Taxistas bandeirinhas e clandestinos protestam

Milton Alves Júnior
miltonalvesjunior@jornaldodiase.com.br

Taxistas bandeirinhas e clandestinos realizaram na manhã de ontem uma manifestação para pressionar os parlamentares aracajuanos a atender o pleito das categorias. Com reivindicações contrárias, um contra o outro, os manifestantes de maneira pacífica se concentraram em frente à entrada principal da Câmara Municipal de Aracaju (CMA), e exigiam o apoio dos vereadores. De um lado, os bandeirinhas alegavam concorrência desleal, por outro, os clandestinos exigem legalidade para que todos possam trabalhar. Conforme regimento interno da CMA, o número de táxis deve ser ampliado conforme o número de habitantes na capital sergipana, ou seja, um para cada 300 aracajuanos. Atualmente, de forma regularizada circulam exatos 2.080 veículos.
Conforme levantamento realizado pela Associação Nacional de Taxistas bandeirinhas, até o último mês de junho apenas quatro capitais brasileiras estavam dentro do parâmetro mundial, sendo elas: Recife (PE), Belém (PA), Rio de Janeiro (RJ) e Aracaju. Para o taxista Júlio César Dias, a Prefeitura de Aracaju, através da Superintendência Municipal de Transporte e Trânsito (SMTT) deveria intensificar as fiscalizações na cidade e evitar que ações ilegais continuem sendo promovidas. "Já é difícil a concorrência com os companheiros legalizados, imagine com os clandestinos. Esperamos com essa manifestação chamar a atenção dos vereadores, em especial do vereador Adriano Taxista que conhece de perto esse nosso problema", disse.
Ainda segundo o denunciante, os clandestinos se deslocam todos os dias dos demais municípios que formam a Grande Aracaju. "Chegamos ao nosso limite, desse jeito não tem condições de continuar oferecendo um serviço de qualidade aos passageiros. Ou a prefeitura passa a adotar medidas de fiscalização mais rígidas, ou esse tipo de problema só vai se agravar e prejudicar a cidade", afirmou o taxista Marcos Ramos dos Santos.
Em contrapartida, reprovando a reivindicação dos ‘bandeirinhas’, os taxistas clandestinos dizem apenas permanecer atuando por falta de profissionais que se dispõem a realizar corridas para bairros da periferia a partir das 21h. Conforme reclamações da categoria, faltam táxis considerados regularizados para atender as demandas diárias e noturnas em bairros como Santa Maria, 17 de Março, Piabeta e Lamarão.

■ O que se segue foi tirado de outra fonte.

(** * BatchingChannel: a shallow embedding of [batching_channel.go]

    The Go source has one goroutine, [batchingBuffer], that owns the slice
    [ch.buffer] and talks to the rest of the program over three unbuffered
    channels ([ch.input], [ch.output], [ch.length]).  The embedding keeps that
    shape:

    - a slice is [option (list V)], [None] being Go's [nil] slice;
    - the goroutine's locals [input], [output], [nextInput] are
      [option chan] ([None] is a [nil] channel, never selectable);
    - one pass through the body of the [for] loop is the function
      [iteration], indexed by the [select] case that was committed;
    - the callers' operations ([ch.In() <- v], [<-ch.Out()], [ch.Len()],
      [ch.Close()]) are functions on the state that either return, block
      or panic, following the semantics of unbuffered Go channels
      (rendezvous; receive from a closed channel yields the zero value and
      [false]; send on or close of a closed channel panics). *)

From Stdlib Require Import ZArith List Bool String Lia.
Import ListNotations.
Local Open Scope Z_scope.

(** ** Capacities *)

(** [type BufferCap int] *)
Definition BufferCap := Z.

Module BufferCaps.

(** Modelled from the spec: the constant [None] of type [BufferCap] is
    declared in a file of the package that is not part of the sources at
    hand; the spec calls it the zero/unbuffered capacity. *)
Definition None : BufferCap := 0.

(** Modelled from the spec: the constant [Infinity] of type [BufferCap] is
    declared in the same missing file; the spec calls it the unbounded
    sentinel and says it is a negative value.  The proofs below use only
    that it is negative. *)
Definition Infinity : BufferCap := -1.

End BufferCaps.

(** ** Channels and the program counter of the goroutine *)

(** The three channels made by [NewBatchingChannel]. *)
Inductive chan := ch_input | ch_output | ch_length.

(** Where [batchingBuffer] stands: blocked in the [select] of line 63, about
    to run [close(ch.output)] (line 94), about to run [close(ch.length)]
    (line 95), returned, or stopped by a run-time panic. *)
Inductive pc := at_select | at_close_output | at_close_length | returned | panicked.

(** What a caller's operation does: it completes with a value in a new
    state, it cannot proceed in this state, or it panics in the caller. *)
Inductive outcome (S A : Type) :=
| Returns (st : S) (a : A)
| Blocks
| Panics (msg : string).
Arguments Returns {S A} st a.
Arguments Blocks {S A}.
Arguments Panics {S A} msg.

Section BatchingChannel.

(** The payload, [interface{}] in the source. *)
Variable V : Type.

(** ** Slices *)

(** [[]interface{}]: [None] is the [nil] slice. *)
Definition slice := option (list V).

Definition len (s : slice) : Z :=
  match s with
  | None => 0
  | Some l => Z.of_nat (List.length l)
  end.

(** [append(s, e)]: appending to a [nil] slice allocates. *)
Definition append (s : slice) (e : V) : slice :=
  match s with
  | None => Some [e]
  | Some l => Some (l ++ [e])
  end.

(** The values a slice holds, for stating properties. *)
Definition elems (s : slice) : list V :=
  match s with
  | None => []
  | Some l => l
  end.
(** The world an output path that cannot be opened leaves. *)
Lemma convert_unwritable (input_file output_file bytes : string)
    (canvas : image) (resized : bool) (w : World) :
  fs w !! input_file = Some bytes ->
  Canvas bytes canvas resized ->
  writable w output_file = false ->
  convert_image_to_mem input_file output_file w
  = (Raise (OSError output_file),
     {| fs := fs w;
        stdout := stdout w ++ resize_notice input_file resized;
        writable := writable w |}).
Proof.
  intros Hin Hcanvas Hwr.
  unfold convert_image_to_mem, bind, Image_open, lift, with_open_w, open_w.
  destruct Hcanvas as [i0 i1 Hd Hc Hs | i0 i1 i2 Hd Hc Hs Hr];
    rewrite Hin, Hd, Hc.
  - rewrite decide_False by (intros Hne; apply Hne; exact Hs).
    unfold ret, bind. rewrite Hwr. simpl. rewrite app_nil_r. now destruct w.
  - rewrite decide_True by exact Hs.
    unfold bind, print. rewrite Hr. simpl writable. rewrite Hwr. reflexivity.
Qed.

(** With two arguments the script is the conversion of the first into the
    second. *)
Lemma main_two_arguments (prog input_file output_file : string) (w : World) :
  main [prog; input_file; output_file] w
  = convert_image_to_mem input_file output_file w.
Proof.
  unfold main, bind at 1.
  rewrite decide_False by (intros Hne; apply Hne; reflexivity).
  reflexivity.
Qed.

(** X8.  When the image is fine but the output path cannot be opened for
    writing, the script ends with the error of [open] and exit status 1;
    every file is as it was, the usage message is not printed, and the only
    thing printed is the resize notice when the image had to be resized. *)
Theorem unwritable_output (prog input_file output_file bytes : string)
    (canvas : image) (resized : bool) (w : World) :
  fs w !! input_file = Some bytes ->
  Canvas bytes canvas resized ->
  writable w output_file = false ->
  main [prog; input_file; output_file] w
  = (Raise (OSError output_file),
     {| fs := fs w;
        stdout := stdout w ++ resize_notice input_file resized;
        writable := writable w |})
  /\ exit_status (fst (main [prog; input_file; output_file] w)) = 1.
Proof.
  intros Hin Hcanvas Hwr.
  rewrite main_two_arguments.
  rewrite (convert_unwritable _ _ _ _ _ _ Hin Hcanvas Hwr).
  split; reflexivity.
Qed.

End Outcomes.

(** ** What a run changes *)

Section Effects.
Context `{LL : ImageLibLaws}.

(** X9.  A successful conversion changes one file only, its output: the
    output file exists afterwards, every other path holds what it held, the
    paths that can be written are the same, and what was printed is only
    added to. *)
Theorem only_output_changes (input_file output_file : string) (w w' : World) :
  convert_image_to_mem input_file output_file w = (Ok tt, w') ->
  is_Some (fs w' !! output_file)
  /\ (forall p, p ≠ output_file -> fs w' !! p = fs w !! p)
  /\ writable w' = writable w
  /\ exists resized,
       stdout w' = (stdout w ++ notices input_file output_file resized)%list.
Proof.
  intros Hrun.
  destruct (convert_ok_inv _ _ _ _ Hrun)
    as (bytes & canvas & resized & Hin & Hcanvas & Hwr).
  rewrite (convert_ok _ _ _ _ _ _ Hin Hcanvas Hwr) in Hrun.
  injection Hrun as <-. unfold converted. cbn [fs stdout writable].
  split; [rewrite lookup_insert_eq; eauto |].
  split; [intros p Hp; apply lookup_insert_ne; congruence |].
  split; [reflexivity |]. exists resized. reflexivity.
Qed.



(** X7.  What a reader of the output gets back: line [N], read as a
    hexadecimal numeral, holds in its three digits the top four bits of the
    red, green and blue channels of the canvas pixel in row [N / 64] and
    column [N mod 64]. *)
Theorem line_holds_top_nibbles (input_file output_file bytes : string)
    (canvas : image) (resized : bool) (w : World) (N : nat) :
  fs w !! input_file = Some bytes ->
  Canvas bytes canvas resized ->
  writable w output_file = true ->
  (N < 3072)%nat ->
  exists w' content l r g b,
    convert_image_to_mem input_file output_file w = (Ok tt, w')
    /\ fs w' !! output_file = Some content
    /\ nth_error (splitlines content) N = Some l
    /\ im_getpixel canvas (Z.of_nat N mod 64, Z.of_nat N / 64) = Ok [r; g; b]
    /\ hex_value l / 256 = r / 16
    /\ hex_value l / 16 mod 16 = g / 16
    /\ hex_value l mod 16 = b / 16.
Proof.
  intros Hin Hcanvas Hwr HN.
  destruct (canvas_well_formed _ _ _ Hcanvas) as [Hmode Hsize].
  assert (Hx : 0 <= Z.of_nat N mod 64 < 64) by (apply Z.mod_pos_bound; lia).
  assert (Hy : 0 <= Z.of_nat N / 64 < 48).
  { split; [apply Z.div_pos; lia | apply Z.div_lt_upper_bound; lia]. }
  destruct (getpixel_rgb canvas (Z.of_nat N mod 64) (Z.of_nat N / 64) Hmode)
    as (r & g & b & Hpx & Hr & Hg & Hb);
    [rewrite Hsize; exact Hx | rewrite Hsize; exact Hy |].
  apply nibble_of_byte in Hr, Hg, Hb.
  assert (Hcode : pixel_code canvas (Z.of_nat N mod 64) (Z.of_nat N / 64)
                  = Some (rgb_to_rgb444 r g b))
    by (unfold pixel_code; rewrite Hpx; reflexivity).
  exists (converted input_file output_file canvas resized w),
         (unlines (canvas_lines canvas)),
         (format_03X (rgb_to_rgb444 r g b)), r, g, b.
  split; [eapply convert_ok; eassumption |].
  split; [apply converted_file |].
  split.
  { rewrite splitlines_canvas by assumption.
    rewrite canvas_lines_rows, nth_error_rows by exact HN.
    rewrite Nat2Z.inj_div, Nat2Z.inj_mod. change (Z.of_nat 64) with 64.
    rewrite Hcode. reflexivity. }
  split; [exact Hpx |].
  rewrite format_03X_value by (rewrite rgb_to_rgb444_sum by assumption; lia).
  rewrite rgb_to_rgb444_sum by assumption.
  set (R := r / 16) in *. set (G := g / 16) in *. set (B := b / 16) in *.
  assert (H8 : (R * 256 + G * 16 + B) / 256 = R).
  { symmetry. apply Z.div_unique with (r := G * 16 + B); lia. }
  assert (H4 : (R * 256 + G * 16 + B) / 16 = R * 16 + G).
  { symmetry. apply Z.div_unique with (r := B); lia. }
  assert (H4m : (R * 16 + G) mod 16 = G).
  { symmetry. apply Z.mod_unique with (q := R); lia. }
  assert (H0 : (R * 256 + G * 16 + B) mod 16 = B).
  { symmetry. apply Z.mod_unique with (q := R * 16 + G); lia. }
  rewrite H8, H4, H4m, H0. auto.
Qed.

End Effects.

(** ** A failure in the middle of the loops *)

Section PartialOutput.
Context `{L : ImageLib}.

(** A loop whose turns append to [f] until one raises, having appended [p]
    itself: what the earlier turns and this one wrote stays in the file. *)
Lemma for_each_appends_until {A} (f : file) (g : A -> string)
    (body : A -> M unit) (l1 : list A) (a : A) (l2 : list A) (e : exn)
    (p : string) :
  (forall a', In a' l1 -> forall w c, fs w !! f = Some c ->
     body a' w = (Ok tt, set_fs (<[f := c +:+ g a']> (fs w)) w)) ->
  (forall w c, fs w !! f = Some c ->
     body a w = (Raise e, set_fs (<[f := c +:+ p]> (fs w)) w)) ->
  forall w c, fs w !! f = Some c ->
    for_each (l1 ++ a :: l2)%list body w
    = (Raise e, set_fs (<[f := c +:+ join (map g l1) +:+ p]> (fs w)) w).
Proof.
  induction l1 as [| a1 l1 IH]; intros Hbody Hfail w c Hc.
  - simpl. unfold bind. rewrite (Hfail w c Hc). reflexivity.
  - simpl. unfold bind at 1.
    rewrite (Hbody a1 (or_introl eq_refl) w c Hc).
    rewrite (IH (fun a' Ha' => Hbody a' (or_intror Ha')) Hfail _ (c +:+ g a1)).
    + rewrite set_fs_set_fs. cbn [fs set_fs].
      rewrite insert_insert_eq, !append_assoc. reflexivity.
    + cbn [fs set_fs]. apply lookup_insert_eq.
Qed.

Lemma range_split (k n : nat) :
  (k < n)%nat ->
  range n = (range k ++ Z.of_nat k :: map Z.of_nat (seq (S k) (n - S k)))%list.
Proof.
  intros Hk. unfold range.
  replace n with (k + S (n - S k))%nat at 1 by lia.
  rewrite seq_app, map_app. reflexivity.
Qed.

Lemma firstn_range (k n : nat) : (k <= n)%nat -> firstn k (range n) = range k.
Proof.
  intros Hk. destruct (Nat.eq_dec k n) as [-> | Hne].
  - rewrite <- (length_range n) at 1. apply firstn_all.
  - rewrite (range_split k n) by lia.
    rewrite firstn_app, length_range, Nat.sub_diag, firstn_O, app_nil_r.
    rewrite <- (length_range k) at 1. apply firstn_all.
Qed.
(** When every answer to a reward request for epoch [e] encodes
    [ledger e], the total of a [ProverClient] scan is the sum of the ledger
    over max(0, E - L) .. E. *)
Lemma rewards_sum_ledger env budget p32 (ledger : Z → Z) qs :
  (∀ t i e hex, respond env t i (GetSpecificProverRewardsForEpoch e p32) = Some hex →
                BigInt (or_0x0 (Some hex)) = Some (ledger e)) →
  Forall (query_good env budget false p32) qs →
  rewards_sum qs = foldr Z.add 0 (ledger <$> (q_epoch <$> qs)).
Proof.
  intros Hledger. induction 1 as [|q qs Hq Hqs IH]; [done|].
  rewrite rewards_sum_cons, !fmap_cons. cbn [foldr]. rewrite <- IH. f_equal.
  destruct Hq as [Hab [Han|[? _]]]; [|done].
  destruct Han as (failed & last & hex & Hq' & _ & _ & Ha & Hd).
  unfold about in Hab. rewrite Hq' in Hab.
  apply Forall_app in Hab as [_ Hlast]. inversion Hlast as [|?? [Hreq [t Hg]] _]; subst.
  rewrite Ha, Hreq in Hg. symmetry in Hg. apply Hledger in Hg. congruence.
Qed.

Lemma ProverClient_total_of_ledger env p p32 L d (ledger : Z → Z) w res w' :
  zeroPadValue32 env p = Some p32 →
  (∀ t i e hex, respond env t i (GetSpecificProverRewardsForEpoch e p32) = Some hex →
                BigInt (or_0x0 (Some hex)) = Some (ledger e)) →
  (index w < length (RpcPool.urls env))%nat →
  ProverClient.scanParticipation env p L d w = (Ok res, w') →
  totalRewardsWindow res
  = foldr Z.add 0 (ledger <$> range_down (currentEpoch res)
                                         (Z.max 0 (currentEpoch res - L))).
Proof.
  intros Hpad Hledger Hidx H.
  destruct (ProverClient_scan_spec env p L d w res w' Hidx H)
    as (qs & (pre & p32' & _ & _ & _ & Hp & Hep & Hall) & -> & _).
  rewrite <- Hep.
  destruct (decide (range_down (currentEpoch res) (Z.max 0 (currentEpoch res - L)) = []))
    as [Hnil|Hne].
  - rewrite Hnil in Hep. apply fmap_nil_inv in Hep. by subst.
  - specialize (Hp Hne). assert (p32' = p32) as -> by congruence.
    by eapply rewards_sum_ledger.
Qed.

Para o taxista lotação André Pereira, esse tipo de atividade irregular ocorre, porém após desejo dos próprios moradores. Segundo ele, a falta de assistência por parte dos taxistas credenciados pela prefeitura fez com que os táxis clandestinos fossem promovendo corridas de forma mais constante nos últimos dez meses. "Estamos apenas exigindo uma legalização que faz parte do desejo do próprio aracajuano. De que adianta seguir essa recomendação mundial se raríssimos são aqueles que se mostram interessados em atender um chamado vindo das comunidades mais carentes? Estamos aqui reunidos em busca de uma solução, e não para entrar em confronto com nossos colegas de profissão", alertou.
Acompanhados de longe por agentes da Guarda Municipal e da Polícia Militar, nenhuma ocorrência de conflito com agressões físicas foi registrada durante as manifestações. Para regularizar o fluxo de veículos, agentes da SMTT foram encaminhados até o local do ato público. Em conversa com os manifestantes, mesmo mostrando apoio aos taxistas credenciados, o vereador Adriano Taxista garantiu que pretende levar o assunto para debate nas sessões da CMA.